Can you imagine how amazing the seasons first fruit would be after a long winter? Probably the best berry/apple/peach that you have EVER tasted.

Harvest festivals, barn dances, singing while drinking hooch, meeting your neighbor on the road because you both set out walking to go to the others house for visitin' at the same time. (had that last one happen in real life, never forget it)


----------



## pumpkin (May 8, 2012)

The skills and team threads have got me thinking and I think that one very important skill to have and one very important part of team work is listening. Flexibility and thinking outside the box.
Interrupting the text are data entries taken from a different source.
(* ===== verification/DeadlineTypes.v ===== *)
(** * DeadlineTypes: core/services/deadline/types.py

    The records of the deadline engine: rule references, rules with their
    offsets, reminders and escalation levels, computation traces, scheduled
    deadlines and reminders, drift findings. *)

From Stdlib Require Import ZArith Lia Ascii String List.
From stdpp Require Import base list strings pretty.
From S2P Require Import Prelude PyTime ConnErrors Effects.

Open Scope string_scope.
Open Scope list_scope.
Open Scope Z_scope.

Definition ENGINE_VERSION : string := "1.0.0".

Record RuleRef := mk_RuleRef {
  rr_rule_id : string;
  rr_rule_version : string;
  rr_jurisdiction : string;
  rr_practice_area : option string }.

Record Offset := mk_Offset {
  of_days : Z; of_business_days : Z; of_weeks : Z; of_months : Z; of_years : Z }.

Inductive ReminderUnit := UDays | UBusinessDays.

Definition unit_value (u : ReminderUnit) : string :=
  match u with UDays => "days" | UBusinessDays => "business_days" end.

Record ReminderOffset := mk_ReminderOffset {
  ro_amount : Z; ro_unit : ReminderUnit; ro_label : option string }.

Inductive EscalationTrigger := ReminderMissed | Approaching | AfterDue.

Record EscalationLevel := mk_EscalationLevel {
  el_trigger : EscalationTrigger;
  el_after : option ReminderOffset;
  el_recipients : list string }.

Record EscalationPolicy := mk_EscalationPolicy { ep_levels : list EscalationLevel }.

Record DeadlineRule := mk_DeadlineRule {
  dr_rule_id : string;
  dr_jurisdiction : string;
  dr_practice_area : option string;
  dr_trigger : string;
  dr_offset : Offset;
  dr_adjust : string;
  dr_calendar_id : string;
  dr_reminders : list ReminderOffset;
  dr_escalation : EscalationPolicy;
  dr_description : string;
  dr_assumption_unconfirmed : bool }.

Record ComputationTrace := mk_ComputationTrace {
  ct_rule_ref : RuleRef;
  ct_trigger_field : string;
  ct_trigger_value : datetime;
  ct_offset : Offset;
  ct_raw_due : datetime;
  ct_calendar_id : string;
  ct_calendar_version : string;
  ct_adjustment : string;
  ct_due_at : datetime;
  ct_computed_at : datetime;
  ct_engine_version : string }.

Inductive ReminderStatus := RArmed | RFired | RMissed | RSkippedPast.

#[export] Instance ReminderStatus_eq_dec : EqDecision ReminderStatus.
Proof. solve_decision. Defined.

Record ScheduledReminder := mk_ScheduledReminder {
  sr_id : string;
  sr_deadline_id : string;
  sr_fire_at : datetime;
  sr_offset : ReminderOffset;
  sr_status : ReminderStatus;
  sr_idempotency_key : string;
  sr_redundant_arm_ids : list string }.

Record ScheduledDeadline := mk_ScheduledDeadline {
  sd_deadline_id : string;
  sd_matter_id : string;
  sd_rule_ref : RuleRef;
  sd_trace : ComputationTrace;
  sd_reminders : list ScheduledReminder;
  sd_flagged_past_due_on_create : bool;
  sd_idempotency_key : string;
  sd_escalation_level : Z }.

Inductive DriftKind := MissingInEngine | MissingInCase | DivergentDueAt | DivergentStatus.

#[export] Instance DriftKind_eq_dec : EqDecision DriftKind.
Proof. solve_decision. Defined.

Definition drift_kind_value (k : DriftKind) : string :=
  match k with
  | MissingInEngine => "missing_in_engine"
  | MissingInCase => "missing_in_case"
  | DivergentDueAt => "divergent_due_at"
  | DivergentStatus => "divergent_status"
  end.

Record Drift := mk_Drift {
  df_matter_id : string;
  df_deadline_id : option string;
  df_kind : DriftKind;
  df_detail : string;
  df_detected_at : datetime }.

(** [rem.model_copy(update=...)] and [sd.model_copy(update=...)]. *)
Definition rem_with_status (st : ReminderStatus) (r : ScheduledReminder) : ScheduledReminder :=
  mk_ScheduledReminder (sr_id r) (sr_deadline_id r) (sr_fire_at r) (sr_offset r) st
    (sr_idempotency_key r) (sr_redundant_arm_ids r).

Definition rem_with_deadline (did : string) (r : ScheduledReminder) : ScheduledReminder :=
  mk_ScheduledReminder (sr_id r) did (sr_fire_at r) (sr_offset r) (sr_status r)
    (sr_idempotency_key r) (sr_redundant_arm_ids r).

Definition sd_with_reminders (rs : list ScheduledReminder) (d : ScheduledDeadline) : ScheduledDeadline :=
  mk_ScheduledDeadline (sd_deadline_id d) (sd_matter_id d) (sd_rule_ref d) (sd_trace d) rs
    (sd_flagged_past_due_on_create d) (sd_idempotency_key d) (sd_escalation_level d).

Definition sd_with_level (n : Z) (d : ScheduledDeadline) : ScheduledDeadline :=
  mk_ScheduledDeadline (sd_deadline_id d) (sd_matter_id d) (sd_rule_ref d) (sd_trace d)
    (sd_reminders d) (sd_flagged_past_due_on_create d) (sd_idempotency_key d) n.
People who live in the north will do better in the north and people who live in a swamp will do better in the swamp or the prairies because that is our experience. But who says we will end up where we are? Who says that the 300 year old farm or even the land is going to be there when the smoke clears. And all your family may be dead or missing or all of you injured or sick. And maybe we will be like Syria where there is no place to run and we are being shelled and all we can do is hide and run when we get the chance.

Maybe there will be a big freeze like in that movie and everyone in Canada and the US will have to head for Mexico and the jungles of Central and South America. Or maybe there will be a volcanic eruption that destroys everything in the center leaving only the mountains and deserts. I would not do well in the jungle. The first big spider and I will die on the spot.
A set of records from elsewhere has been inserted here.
#[export] Instance mem_scheduler_laws : SchedulerLaws MemScheduler W.
Proof.
  refine {| jobs := fun m a => option_map (fun j => (aj_fire_at j, aj_idem_key j)) (dget a (ms_arms m));
            sched_inv := mem_inv |}.
  - apply mem_inv_mono.
  - intros t ref key [m w ti n] s' a Hi [= <- <-].
    cbn [sys_store sys_uuids ms_arms set_store fst snd] in *. destruct Hi as [Hwf H]. split; [split|split].
    + by apply dict_wf_dset.
    + intros a'. cbn [ms_arms]. rewrite dkeys_dset. intros Ha.
      assert (a' ∈ dkeys (ms_arms m) \/ a' = uuids n) as [Hin| ->]; [|apply H in Hin as (i & Hi & ->)|].
      * destruct (dmem _ _); [by left|]. apply elem_of_app in Ha as [?|?%list_elem_of_singleton]; auto.
      * exists i. split; [lia|done].
      * exists n. split; [lia|done].
    + by rewrite dget_dset_eq.
    + intros a' j. rewrite dget_dset. case_decide; [subst|done].
      by rewrite (mem_inv_fresh m n).
  - intros a [m w ti n] s' Hi [= <-].
    cbn [sys_store sys_uuids ms_arms set_store fst snd] in *. destruct Hi as [Hwf H]. split; [split|split].
    + by apply dict_wf_dpop.
    + intros a' Ha. apply H. eapply elem_of_submseteq; [exact Ha|]. apply sublist_submseteq, dpop_keys_sublist.
    + by rewrite dget_dpop_eq.
    + intros a' Ha. by rewrite dget_dpop_ne.
  - done.
Defined.
End MemScheduler.

(** ** Deadline store *)

Record DeadlineStore := mk_DeadlineStore {
  dl_deadlines : dict string ScheduledDeadline; dl_by_idem : dict string string }.

Definition empty_deadline_store : DeadlineStore := mk_DeadlineStore [] [].

Definition dl_save (sd : ScheduledDeadline) (st : DeadlineStore) : DeadlineStore :=
  mk_DeadlineStore (dset (sd_deadline_id sd) sd (dl_deadlines st))
    (if str_truthy (sd_idempotency_key sd)
     then dset (sd_idempotency_key sd) (sd_deadline_id sd) (dl_by_idem st) else dl_by_idem st).

Definition dl_get (did : string) (st : DeadlineStore) : option ScheduledDeadline :=
  dget did (dl_deadlines st).

Definition dl_get_by_idem (key : string) (st : DeadlineStore) : option ScheduledDeadline :=
  match dget key (dl_by_idem st) with
  | Some did => if str_truthy did then dl_get did st else None
  | None => None
  end.

Definition list_for_matter (matter_id : string) (st : DeadlineStore) : list ScheduledDeadline :=
  bfilter (fun d => String.eqb (sd_matter_id d) matter_id) (dvalues (dl_deadlines st)).

(** [matter_id and sd.matter_id != matter_id] is false. *)
Definition matter_selected (matter_id : option string) (sd : ScheduledDeadline) : bool :=
  match matter_id with
  | Some m => negb (str_truthy m) || String.eqb (sd_matter_id sd) m
  | None => true
  end.

Definition rem_le (a b : ScheduledReminder) : bool := dt_le (sr_fire_at a) (sr_fire_at b).

Definition is_armed (r : ScheduledReminder) : bool := bool_decide (sr_status r = RArmed).

Definition upcoming_reminders (now : datetime) (window_days : Z) (matter_id : option string)
    (st : DeadlineStore) : res (list ScheduledReminder) :=
  letr! cutoff := plus_days now window_days in
  Ok (py_sorted rem_le
    (flat_map (fun sd => bfilter (fun r => is_armed r && dt_le (sr_fire_at r) cutoff) (sd_reminders sd))
       (bfilter (matter_selected matter_id) (dvalues (dl_deadlines st))))).

(** ** The [deadline.schedule] tool *)

Record DState (S : Type) := mk_DState { ds_store : DeadlineStore; ds_sched : S }.
Arguments mk_DState {S}.
Arguments ds_store {S}.
Arguments ds_sched {S}.

Section Tool.
Context {S W : Type} {SCH : Scheduler S W}.
Context (clock : nat -> datetime) (uuids : nat -> string) (sha256_hex : string -> string).
Context (audit_fn : option (AuditEvent -> M W unit)).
Sourdough had some interesting things to say about living in Alaska and I gather that he actually lives this life - backwoods bushpilot type. I will listen to what he has to say. If he thinks I am going to be too weak for the hard work he may be very right. 

I can read about what life was like 100 years ago or living in the wild but experience gives you a real perspective. I read that there was no toilet paper in the old days and that grass or leaves were used. I understand because I can imagine. But the actual experience is something else. We forgot toilet paper on a hike and using leaves for toilet paper was nothing like I imagined!


----------



## pumpkin (May 8, 2012)

I like the idylic picture painted of story telling around the fire and no cell phones but have you ever gone camping with a snarky teen who feels that life without a text is death? The Little House life would suit me to a tee but there are going to be a lot of unhappy people who don't want to live this life and will be fighting it all the way. Making my idyl not so idylic.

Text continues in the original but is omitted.